I finally found the best 5070 TI + 32GB ram GGUF model
Posted by FrozenFishEnjoyer@reddit | LocalLLaMA | View on Reddit | 5 comments
it's the Gemma 4 26B A3B IQ4 NL.
My llama.cpp command is:
llama-server.exe -m "gemma-4-26B-A4B-it-UD-IQ4_NL.gguf" -ngl 999 -fa on -c 65536 -ctk q8_0 -ctv q8_0 --batch-size 1024 --ubatch-size 512 --temp 1.0 --top-k 64 --top-p 0.95 --min-p 0.0 --repeat-penalty 1.0 --no-warmup --port 8080 --host 0.0.0.0 --chat-template-kwargs "{\"enable_thinking\":true}" --perf
In essence, this is just the recommended setting's from Google, but this has served me damn well as a co-assistant to Claude Code in VS Code.
I gave it tests, and it's around 6.5/10. It reads my guide.md, it follows it, reads files, and many more. Its main issue is that it can't get past the intricacies of packages. What I mean by that is that it can't connect files to each other with full accuracy.

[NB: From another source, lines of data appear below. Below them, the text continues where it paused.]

(* ===== verification/Exits.v ===== *)
(** * Programs that exit ([src/iss/model.cpp], [store] and [handle_sys_exit])

    A simulated program ends by an environment call or by a store to the tohost word.
    Here the refinement of [Isa] is extended to the instruction that ends the program:
    where the reference interpreter [isa_run] returns an exit code, the hart is done after
    as many cycles, not before, and tohost holds the code. *)

From S2P Require Export Isa Traps.

Section exits.
Context {P : Platform} {C : CommonLib} {L : CommonLaws} {D : Decoder} {DO : DecoderOk}.
Context {promised : alu → Z → Z → bool} {AR : Arithmetic P promised}.
Implicit Types (s : model) (σ τ : arch).

(** The hart is at rest, done, and tohost holds [code]. *)
Definition exited (code : Z) s : Prop :=
  at_rest s ∧ done_ s = true ∧ tohost s = Ok (code, s).

Lemma exited_intro s code : at_rest s → is_done s = true →
  le_value (byte (pages (mem s))) (tohost_addr s) 4 = code → exited code s.
Proof. intros Hs Hd <-. split; [done|]. split; [done|]. apply tohost_eq, Hs. Qed.

(** The environment call that ends the program. *)
Lemma sys_exit_exits s : wf_model s → is_u32 (next_pc s) → gpr s 17 = 93 →
  ∃ s', handle_sys_exit s = Ok (tt, s') ∧ wf_model s' ∧ is_u32 (next_pc s') ∧ is_done s' = true ∧
    fixed s' = fixed s ∧ le_value (byte (pages (mem s'))) (tohost_addr s') 4 = gpr s 10.
Proof.
  intros Hs Hn H17. pose proof (sys_exit_eq s Hs) as Hx. unfold exits in Hx. rewrite H17 in Hx.
  destruct Hx as (m' & Hx & Hr & Hm). eexists. split; [exact Hx|].
  split; [destruct Hs; by split|]. do 3 (split; [done|]).
  eapply overlay_read; [apply Hs | by apply gpr_u32 | exact Hm].
Qed.

Lemma ecall_exec s : wf_model s → tgt (dec (cur_state s)) = target.ecall → gpr s 17 = 93 →
  ∃ s', exec s = Ok (tt, s') ∧ wf_model s' ∧ is_u32 (next_pc s') ∧ is_done s' = true ∧ fixed s' = fixed s ∧
    le_value (byte (pages (mem s'))) (tohost_addr s') 4 = gpr s 10.
Proof.
  intros Hs Htgt H17. unfold exec. rewrite bind_get_dec, Htgt, bind_gets. set (c := ecall_cause s).
  assert (is_int c = false ∧ is_ecall c = true) as [Hc He] by (unfold c, ecall_cause; by destruct (Csr.m _)).
  rewrite trap_exception_eq, He by done. destruct (frame_saved c (vector s) s) as (Hreg & _ & _ & _ & Hf).
  assert (∀ i, gpr (saved c (vector s) s) i = gpr s i) as Hgpr by (intros i; unfold gpr; by rewrite Hreg).
  rewrite <-Hf, <-(Hgpr 10). apply sys_exit_exits; [by apply wf_saved | | by rewrite Hgpr].
  rewrite next_pc_saved. unfold vector. rewrite word_align_val by by apply csrv_u32.
  pose proof (csrv_u32 s (mcsr s utvec) Hs). word.
Qed.

Lemma tick_of_step s s1 : mti_enabled (opts s1) = false → step s = Ok (tt, s1) →
  tick s = Ok (tt, settled (jump s1)).
Proof. intros Ho Hs. unfold tick. by rewrite (bind_ok _ _ _ _ _ Hs), commit_eq. Qed.

Lemma ecall_tick s σ : at_rest s → mti_enabled (opts s) = false → shows s (cur_pc s) σ →
  is_address_initialized (allowed_pcs s) (a_pc σ) = true →
  tgt (isa_decode (a_mem σ) (a_pc σ)) = target.ecall → a_reg σ 17 = 93 →
  ∃ s', tick s = Ok (tt, s') ∧ exited (a_reg σ 10) s' ∧ fixed s' = fixed s.
Proof.
  intros (Hs & _) Ho Hsh Hin Htgt H17. destruct (begun_ready s σ Hs Hsh) as (Hr & Hdec & _).
  rewrite Hdec in Htgt. rewrite (shows_pc _ _ _ Hsh) in Hin. rewrite !(shows_reg _ _ _ Hsh) in * by lia.
  destruct (ecall_exec (begun s)) as (s1 & Hx & Hwf & Hn & Hd & Hf & Hcode);
    [apply Hr | by rewrite (ready_dec _ _ _ Hr) | done |].
  assert (step s = Ok (tt, s1)) as Hstep by (rewrite step_eq by done; unfold is_valid_pc; by rewrite Hin).
  exists (settled (jump s1)).
  assert (fixed s1 = fixed s) as Hfs by done. injection Hfs as _ Hop _ _ _.
  split; [apply tick_of_step; [by rewrite Hop | done]|]. split; [|done]. apply exited_intro; [|done | exact Hcode]. split; [|done].
  by apply (wf_jump s1) in Hwf as [].
Qed.

(** A store to tohost that ends the program, and any instruction that does not end it. *)
Lemma exit_tick s σ code : at_rest s → mti_enabled (opts s) = false → shows s (cur_pc s) σ →
  is_address_initialized (allowed_pcs s) (a_pc σ) = true →
  isa_exit (mtime_addr (mem s)) (mtimecmp_addr (mem s)) (tohost_addr s) (isa_decode (a_mem σ) (a_pc σ)) σ = Some code →
  ∃ s', tick s = Ok (tt, s') ∧ exited code s' ∧ fixed s' = fixed s.
Proof.
  intros Hs Ho Hsh Hin. unfold isa_exit.
  destruct (tgt _) eqn:Htgt; try done.
  2: { destruct (Z.eqb_spec (a_reg σ 17) 93) as [H17|]; [|done]. intros [= <-]. by apply ecall_tick. }
  destruct (opt _) as [| | |t| |] eqn:Hopt; try done. destruct (_ =? _) eqn:Hhit; [|done].
  intros Hcode. apply bind_Some in Hcode as (f & Hf & [= <-]).
  destruct (tick_simulates (promised := promised) s σ
    (mk_arch (u32 (a_pc σ + (if is_compressed (isa_decode (a_mem σ) (a_pc σ)) then 2 else 4))) (a_reg σ) f))
    as (s' & Ht & Hs' & Hsh' & (_ & _ & _ & Hfx) & Hd); [done..| |].
  { unfold isa_step, isa_exec, isa_exec_to. by rewrite Hin, Htgt, Hopt, Hf. }
  exists s'. split; [done|]. split; [|done]. apply exited_intro; [done | |].
  - rewrite Hd. unfold done_after. by rewrite Htgt.
  - assert (tohost_addr s' = tohost_addr s) as -> by (unfold fixed in Hfx; congruence).
    assert (is_u32 (tohost_addr s)) as Hto by apply Hs.
    symmetry. exact (shows_read s' (cur_pc s') _ _ 4 Hto Hsh').
Qed.

Lemma quiet_tick s σ τ : at_rest s → mti_enabled (opts s) = false → shows s (cur_pc s) σ → done_ s = false →
  isa_exit (mtime_addr (mem s)) (mtimecmp_addr (mem s)) (tohost_addr s) (isa_decode (a_mem σ) (a_pc σ)) σ = None →
  isa_step promised (allowed_pcs s) (mtime_addr (mem s)) (mtimecmp_addr (mem s)) σ = Some τ →
  ∃ s', tick s = Ok (tt, s') ∧ at_rest s' ∧ shows s' (cur_pc s') τ ∧ fixed s' = fixed s ∧ done_ s' = false.
Proof.
  intros Hs Ho Hsh Hd Hx Hτ.
  destruct (tick_simulates s σ τ Hs Ho Hsh Hτ) as (s' & Ht & Hs' & Hsh' & (_ & _ & _ & Hf) & Hdone).
  exists s'. do 4 (split; [done|]). unfold done_ in *. rewrite Hdone, Hd. unfold done_after.
  unfold isa_step in Hτ. destruct (is_address_initialized _ _); [|done].
  unfold isa_exec, isa_exec_to, isa_exit in *. destruct (tgt _); try done.
  destruct (opt _) as [| | |t| |]; try done. destruct (_ =? _); [|done].
  apply bind_Some in Hτ as (f & Hf' & _). by rewrite Hf' in Hx.
Qed.
End exits.

(** ** Properties *)

(** The exit code of a program.  If the reference interpreter, started where a hart at
    rest stands, returns an exit code within [n] instructions (by the environment call 93
    or by a store to the tohost word), then the hart, with the timer off, is done after
    some number of cycles that is at most [n], was not done before, and [tohost] returns
    that code.  The interpreter is as total as the code allows: it has no answer only
    where [simulator_refines_isa] promises nothing. *)
Theorem program_exits {P : Platform} {C : CommonLib} {L : CommonLaws} {D : Decoder} {DO : DecoderOk}
    {promised} {AR : Arithmetic P promised} n (s : model) σ code :
  at_rest s → mti_enabled (opts s) = false → shows s (cur_pc s) σ → done_ s = false →
  isa_run promised (allowed_pcs s) (mtime_addr (mem s)) (mtimecmp_addr (mem s)) (tohost_addr s) n σ = Some code →
  ∃ k s', (0 < k ≤ n)%nat ∧ ticks k s = Ok (tt, s') ∧ exited code s' ∧ fixed s' = fixed s ∧
    ∀ j sj, (j < k)%nat → ticks j s = Ok (tt, sj) → done_ sj = false.
Proof.
  revert s σ. induction n as [|n IH]; intros s σ Hs Ho Hsh Hd; [done|]. cbn [isa_run].
  destruct (is_address_initialized _ _) eqn:Hin; [|done].
  destruct (isa_exit _ _ _ _ _) as [c|] eqn:Hx.
  - intros [= ->]. destruct (exit_tick s σ code) as (s' & Ht & Hex & Hf); [done..|].
    exists 1%nat, s'. split; [lia|]. split; [cbn [ticks]; by rewrite (bind_ok _ _ _ _ _ Ht)|].
    do 2 (split; [done|]). intros j sj Hj Hsj. assert (j = 0)%nat as -> by lia. by injection Hsj as <-.
  - intros Hrun. apply bind_Some in Hrun as (τ & Hτ & Hrun).
    destruct (quiet_tick s σ τ Hs Ho Hsh Hd Hx Hτ) as (s1 & Ht & Hs1 & Hsh1 & Hf & Hd1).
    pose proof Hf as Hfx. injection Hfx as Ha Hop Hto Hta Htc.
    destruct (IH s1 τ) as (k & s' & Hk & Hrun' & Hex & Hf' & Hb); [done | congruence | done | done | congruence |].
    exists (S k), s'. split; [lia|]. split; [cbn [ticks]; by rewrite (bind_ok _ _ _ _ _ Ht)|].
    split; [done|]. split; [congruence|]. intros [|j] sj Hj Hsj; [by injection Hsj as <-|].
    cbn [ticks] in Hsj. rewrite (bind_ok _ _ _ _ _ Ht) in Hsj. apply (Hb j); [lia | done].
Qed.

(** ** Witnesses *)

Section witnesses.
#[local] Existing Instances wrapping ref_common ref_decoder.

(** [addi a0,zero,5; addi a7,zero,93; ecall]. *)
Definition exiting : model := sample_model [0x00500513; 0x05D00893; 0x00000073].
Definition exiting_arch : arch := mk_arch 0x1000 (gpr exiting) (byte (pages (mem exiting))).
Lemma exiting_at_rest : at_rest exiting.
Proof. apply sample_at_rest. repeat constructor; lia. Qed.
Lemma program_exits_witness :
  ∃ k s', (0 < k ≤ 10)%nat ∧ ticks k exiting = Ok (tt, s') ∧ tohost s' = Ok (5, s').
Proof.
  destruct (program_exits (promised := promise_all) 10 exiting exiting_arch 5) as (k & s' & Hk & Hr & (_ & _ & Ht) & _).
  - exact exiting_at_rest.
  - done.
  - by split.
  - done.
  - vm_compute. reflexivity.
  - exists k, s'. split; [exact Hk | split; [exact Hr | exact Ht]].
Defined.
End witnesses.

But that's it for its issues. Everything else has been great since it has a large context size and fast <100 tokens per second. This is one of the few models that have passed the carwash test from my testing.
a-babaka@reddit
what tasks are you using llm for? does qwen3.5 35b work worse on them? at least you can expect more context there
iamapizza@reddit
The IQ4s seem to be smaller than the Q4s, why is that?
jacek2023@reddit
you can experiment with more quantized kv cache (to use less memory), check this: https://www.reddit.com/r/LocalLLaMA/comments/1sf61n2/kvcache_support_attention_rotation_for/
FrozenFishEnjoyer@reddit (OP)
Yes, but I prefer the q8_0 for better accuracy
SaltResident9310@reddit
And here I am waiting for 1-bit quants so that I can run good dense models on my lowly laptop.